Data Analysis & Quality
The TABS project applies a multi-stage data quality pipeline to every survey response. This page documents how responses flow from collection through validation to analysis, the quality checks applied at each stage, the edge cases we discovered and resolved, and the sensitivity analysis that demonstrates our findings are robust to inclusion criteria.
All statistics on this page are generated automatically by the daily analysis pipeline and updated every time the pipeline runs.
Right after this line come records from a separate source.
(** X2: the object [configure] builds is coherent, and [compute] keeps it
    so: templates of twelve values, the twelve key names, profiles of one
    length, and beside each profile the mean and the deviation of that
    very profile.  [compute] changes neither the templates nor the names
    nor the profile type. *)
Theorem configure_and_compute_keep_the_object_coherent
        {Real : Type} `{RealOps Real} :
  (forall (st s : Key2.State) profileType pcpSize,
      12 <= pcpSize ->
      Key2.configure st profileType pcpSize = Ok s ->
      Key2_Coherent s
      /\ length (Key2._profile_dom s) = Z.to_nat pcpSize)
  /\ (forall (st : Key2.State) pcp,
         let s := fst (Key2.compute st pcp) in
         (Key2_Coherent st -> Key2_Coherent s)
         /\ Key2._M s = Key2._M st /\ Key2._m s = Key2._m st
         /\ Key2._O s = Key2._O st /\ Key2._keys s = Key2._keys st
         /\ Key2._profileType s = Key2._profileType st)
  /\ (forall (st s : KeyEDM.State) profileType pcpSize,
         12 <= pcpSize ->
         KeyEDM.configure st profileType pcpSize = Ok s ->
         KeyEDM_Coherent s
         /\ length (KeyEDM._profile_dom s) = Z.to_nat pcpSize)
  /\ (forall (st : KeyEDM.State) pcp,
         let s := fst (KeyEDM.compute st pcp) in
         (KeyEDM_Coherent st -> KeyEDM_Coherent s)
         /\ KeyEDM._M s = KeyEDM._M st /\ KeyEDM._m s = KeyEDM._m st
         /\ KeyEDM._keys s = KeyEDM._keys st
         /\ KeyEDM._profileType s = KeyEDM._profileType st).
Proof.
  split; [|split; [|split]].
  - intros st s tp h Hh Hs.
    destruct (Key2_configure_inv _ _ _ _ Hs)
      as (x & -> & HM & Hm & HO & Hk & _).
    split.
    + apply Key2_resize_Coherent; auto; lia.
    + apply (proj1 (proj2 (Key2_resize_lengths _ _))).
  - intros st pcp. cbv zeta.
    assert (Hs : fst (Key2.compute st pcp) = st
                 \/ fst (Key2.compute st pcp)
                    = Key2.resize (Z.of_nat (length pcp)) st).
    { unfold Key2.compute.
      destruct ((Z.of_nat (length pcp) <? 12)
                || negb (Z.rem (Z.of_nat (length pcp)) 12 =? 0));
        [left; reflexivity|].
      destruct (negb (Z.of_nat (length pcp)
                      =? Z.of_nat (length (Key2._profile_dom st))));
        [right|left];
        repeat match goal with
               | |- context [let '(_, _) := ?p in _] => destruct p
               | |- context [if ?b then _ else _] => destruct b
               end; reflexivity. }
    destruct Hs as [Hs|Hs]; rewrite Hs; [split; [auto | repeat split]|].
    destruct (Key2_resize_templates (Z.of_nat (length pcp)) st)
      as (-> & -> & -> & ->).
    rewrite Key2_resize_keys. split; [|repeat split].
    intros (HM & Hm & HO & Hk & _).
    apply Key2_resize_Coherent; auto; lia.
  - intros st s tp h Hh Hs.
    destruct (KeyEDM_configure_inv _ _ _ _ Hs)
      as (x & -> & HM & Hm & Hk & _).
    split.
    + apply KeyEDM_resize_Coherent; auto; lia.
    + apply (proj2 (KeyEDM_resize_lengths _ _)).
  - intros st pcp. cbv zeta.
    assert (Hs : fst (KeyEDM.compute st pcp) = st
                 \/ fst (KeyEDM.compute st pcp)
                    = KeyEDM.resize (Z.of_nat (length pcp)) st).
    { unfold KeyEDM.compute.
      destruct ((Z.of_nat (length pcp) <? 12)
                || negb (Z.rem (Z.of_nat (length pcp)) 12 =? 0));
        [left; reflexivity|].
      destruct (negb (Z.of_nat (length pcp)
                      =? Z.of_nat (length (KeyEDM._profile_dom st))));
        [right|left];
        repeat match goal with
               | |- context [let '(_, _) := ?p in _] => destruct p
               | |- context [if ?b then _ else _] => destruct b
               end; reflexivity. }
    destruct Hs as [Hs|Hs]; rewrite Hs; [split; [auto | repeat split]|].
    destruct (KeyEDM_resize_templates (Z.of_nat (length pcp)) st)
      as (-> & -> & ->).
    rewrite KeyEDM_resize_keys. split; [|repeat split].
    intros (HM & Hm & Hk & _).
    apply KeyEDM_resize_Coherent; auto; lia.
Qed.

(** X3: [configure] with a [pcpSize] that is a multiple of twelve leaves
    nothing of the object it was called on: whatever the profiles, means
    and deviations were before, the object it builds is the same, and so
    is the exception it throws. *)
Theorem configure_forgets_the_previous_object {Real : Type} `{RealOps Real}
        (st2 st2' : Key2.State) (stE stE' : KeyEDM.State)
        (profileType : string) (n : Z) :
  1 <= n ->
  Key2.configure st2 profileType (12 * n)
  = Key2.configure st2' profileType (12 * n)
  /\ KeyEDM.configure stE profileType (12 * n)
     = KeyEDM.configure stE' profileType (12 * n).
Proof.
  intros Hn. split.
  - destruct (Key2.configure st2 profileType (12 * n)) as [s|e] eqn:Hs.
    + destruct (Key2_configure_inv _ _ _ _ Hs)
        as (x & -> & _ & _ & _ & _ & _ & Hx).
      destruct (Hx st2' (12 * n)) as (x' & -> & HM & Hm & HO & Ht & Hk).
      f_equal. symmetry. now apply Key2_resize_overwrites.
    + destruct (Key2_configure_accepts st2 profileType (12 * n)) as [A R].
      destruct (Key2_configure_accepts st2' profileType (12 * n))
        as [_ R'].
      destruct (in_dec string_dec profileType Key2.profileTypeRange)
        as [Hin|Hout].
      * destruct (A Hin) as [s Hs']. congruence.
      * rewrite <- Hs, (R Hout), (R' Hout). reflexivity.
  - destruct (KeyEDM.configure stE profileType (12 * n)) as [s|e] eqn:Hs.
    + destruct (KeyEDM_configure_inv _ _ _ _ Hs)
        as (x & -> & _ & _ & _ & _ & Hx).
      destruct (Hx stE' (12 * n)) as (x' & -> & HM & Hm & Ht & Hk).
      f_equal. symmetry. now apply KeyEDM_resize_overwrites.
    + destruct (KeyEDM_configure_accepts stE profileType (12 * n))
        as [A R].
      destruct (KeyEDM_configure_accepts stE' profileType (12 * n))
        as [_ R'].
      cbv zeta in A, R, R'.
      destruct (in_dec string_dec profileType
                       ["temperley"; "shaath"; "edma"; "edmm"]%string)
        as [Hin|Hout].
      * destruct (A Hin) as [s Hs']. congruence.
      * rewrite <- Hs, (R Hout), (R' Hout). reflexivity.
Qed.

Lemma configure_forgets_the_previous_object_witness :
  1 <= 3
  /\ KeyEDM.configure (KeyEDM_configured (Real := spec_float) "edmm" 24)
                      "edma" (12 * 3)
     = KeyEDM.configure KeyEDM.fresh "edma" (12 * 3).
Proof.
  assert (Hn : 1 <= 3) by lia.
  split; [exact Hn|].
  destruct (configure_forgets_the_previous_object (Real := spec_float)
              Key2.fresh Key2.fresh
              (KeyEDM_configured "edmm" 24) KeyEDM.fresh "edma" 3 Hn)
    as (_ & W).
  exact W.
Defined.

(** X4: [pcpSize] is only a hint.  Two objects configured with the same
    profile type, whatever [pcpSize] each was given and whatever each held
    before, give on a PCP of a valid size the same four outputs and are
    left the same by [compute]. *)
Theorem pcpSize_is_only_a_hint {Real : Type} `{RealOps Real}
        (st2 st2' s2 s2' : Key2.State) (stE stE' sE sE' : KeyEDM.State)
        (type2 typeE : string) (pcpSize pcpSize' : Z) (pcp : list Real) :
  12 <= pcpSize -> 12 <= pcpSize' ->
  validSize (Z.of_nat (length pcp)) ->
  Key2.configure st2 type2 pcpSize = Ok s2 ->
  Key2.configure st2' type2 pcpSize' = Ok s2' ->
  KeyEDM.configure stE typeE pcpSize = Ok sE ->
  KeyEDM.configure stE' typeE pcpSize' = Ok sE' ->
  Key2.compute s2 pcp = Key2.compute s2' pcp
  /\ KeyEDM.compute sE pcp = KeyEDM.compute sE' pcp.
Proof.
  intros _ _ Hvalid H2 H2' HE HE'. split.
  - exact (Key2_compute_configured _ _ _ _ _ _ _ _ Hvalid H2 H2').
  - exact (KeyEDM_compute_configured _ _ _ _ _ _ _ _ Hvalid HE HE').
Qed.

Lemma pcpSize_is_only_a_hint_witness :
  KeyEDM.compute (KeyEDM_configured (Real := spec_float) "edma" 36) unitPCP
  = KeyEDM.compute (KeyEDM_configured "edma" 12) unitPCP.
Proof.
  assert (Hvalid : validSize (Z.of_nat (length unitPCP)))
    by (split; [cbn; lia | reflexivity]).
  assert (H2 : Key2.configure Key2.fresh "bmtg2" 36
               = Ok (Key2_configured (Real := spec_float) "bmtg2" 36))
    by (vm_compute; reflexivity).
  assert (H2' : Key2.configure Key2.fresh "bmtg2" 12
                = Ok (Key2_configured (Real := spec_float) "bmtg2" 12))
    by (vm_compute; reflexivity).
  assert (HE : KeyEDM.configure KeyEDM.fresh "edma" 36
               = Ok (KeyEDM_configured (Real := spec_float) "edma" 36))
    by (vm_compute; reflexivity).
  assert (HE' : KeyEDM.configure KeyEDM.fresh "edma" 12
                = Ok (KeyEDM_configured (Real := spec_float) "edma" 12))
    by (vm_compute; reflexivity).
  assert (Hh : 12 <= 36) by lia.
  assert (Hh' : 12 <= 12) by lia.
  destruct (pcpSize_is_only_a_hint (Real := spec_float)
              Key2.fresh Key2.fresh
              (Key2_configured "bmtg2" 36) (Key2_configured "bmtg2" 12)
              KeyEDM.fresh KeyEDM.fresh
              (KeyEDM_configured "edma" 36) (KeyEDM_configured "edma" 12)
              "bmtg2" "edma" 36 12 unitPCP Hh Hh' Hvalid H2 H2' HE HE')
    as (_ & W).
  exact W.
Defined.

(** X5: [compute] caches the interpolated profiles.  After a call on a PCP
    of a valid size the minor profile has the size of that PCP; a further
    call on a PCP of the same size leaves the object as it is; and the
    call repeated on the same PCP gives the same outputs. *)
Theorem compute_caches_the_profiles {Real : Type} `{RealOps Real}
        (st2 : Key2.State) (stE : KeyEDM.State) (pcp pcp' : list Real) :
  validSize (Z.of_nat (length pcp)) ->
  length pcp' = length pcp ->
  let s2 := fst (Key2.compute st2 pcp) in
  let sE := fst (KeyEDM.compute stE pcp) in
  (length (Key2._profile_dom s2) = length pcp
   /\ fst (Key2.compute s2 pcp') = s2
   /\ Key2.compute s2 pcp = Key2.compute st2 pcp)
  /\ (length (KeyEDM._profile_dom sE) = length pcp
      /\ fst (KeyEDM.compute sE pcp') = sE
      /\ KeyEDM.compute sE pcp = KeyEDM.compute stE pcp).
Proof.
  intros Hvalid Hlen. cbv zeta.
  assert (Hvalid' : validSize (Z.of_nat (length pcp')))
    by now rewrite Hlen.
  rewrite (Key2_compute_valid st2 pcp Hvalid),
          (KeyEDM_compute_valid stE pcp Hvalid).
  cbn [fst]. split; split.
  - apply Key2_prepared_length.
  - split.
    + rewrite (Key2_compute_valid _ pcp' Hvalid'). cbn [fst].
      now apply Key2_prepared_idem.
    + rewrite <- (Key2_compute_valid st2 pcp Hvalid).
      apply Key2_compute_prepared; [assumption|].
      now apply Key2_prepared_idem.
  - apply KeyEDM_prepared_length.
  - split.
    + rewrite (KeyEDM_compute_valid _ pcp' Hvalid'). cbn [fst].
      now apply KeyEDM_prepared_idem.
    + rewrite <- (KeyEDM_compute_valid stE pcp Hvalid).
      apply KeyEDM_compute_prepared; [assumption|].
      now apply KeyEDM_prepared_idem.
Qed.

Lemma compute_caches_the_profiles_witness :
  let sE := fst (KeyEDM.compute (KeyEDM_configured "edma" 36) unitPCP) in
  length (KeyEDM._profile_dom sE) = length unitPCP
  /\ fst (KeyEDM.compute sE flatPCP) = sE
  /\ KeyEDM.compute sE unitPCP
     = KeyEDM.compute (KeyEDM_configured "edma" 36) unitPCP.
Proof.
  assert (Hvalid : validSize (Z.of_nat (length unitPCP)))
    by (split; [cbn; lia | reflexivity]).
  destruct (compute_caches_the_profiles (Real := spec_float)
              (Key2_configured "bmtg2" 36) (KeyEDM_configured "edma" 36)
              unitPCP flatPCP Hvalid eq_refl)
    as (_ & W).
  exact W.
Defined.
The numbers shown here match the Prolific platform exactly.
Data Flow
Every survey response passes through this pipeline before appearing in any analysis:
- Qualtrics Export— Raw survey responses exported via API (3-header-row CSV format with question text and import IDs)
- Prolific Enrichment— Each response is cross-referenced with Prolific submission data (approval status, auth check scores) using the participant ID as join key
- Deduplication— When a participant retakes the survey, only one response is kept. Completed responses are preferred over incomplete retakes (see Edge Cases below)
- Disposition Waterfall— An 11-step quality classification assigns each response to exactly one disposition category
- Sample Definition— Five nested samples are computed, from most restrictive (Conservative Clean) to least (All V2)
- Statistical Analysis— Every metric is computed independently across all five samples
Disposition Waterfall (Steps 0–10)
Each response is evaluated through this 11-step waterfall (steps 0–10). The first matching stepdetermines the disposition — a response is never counted in multiple categories.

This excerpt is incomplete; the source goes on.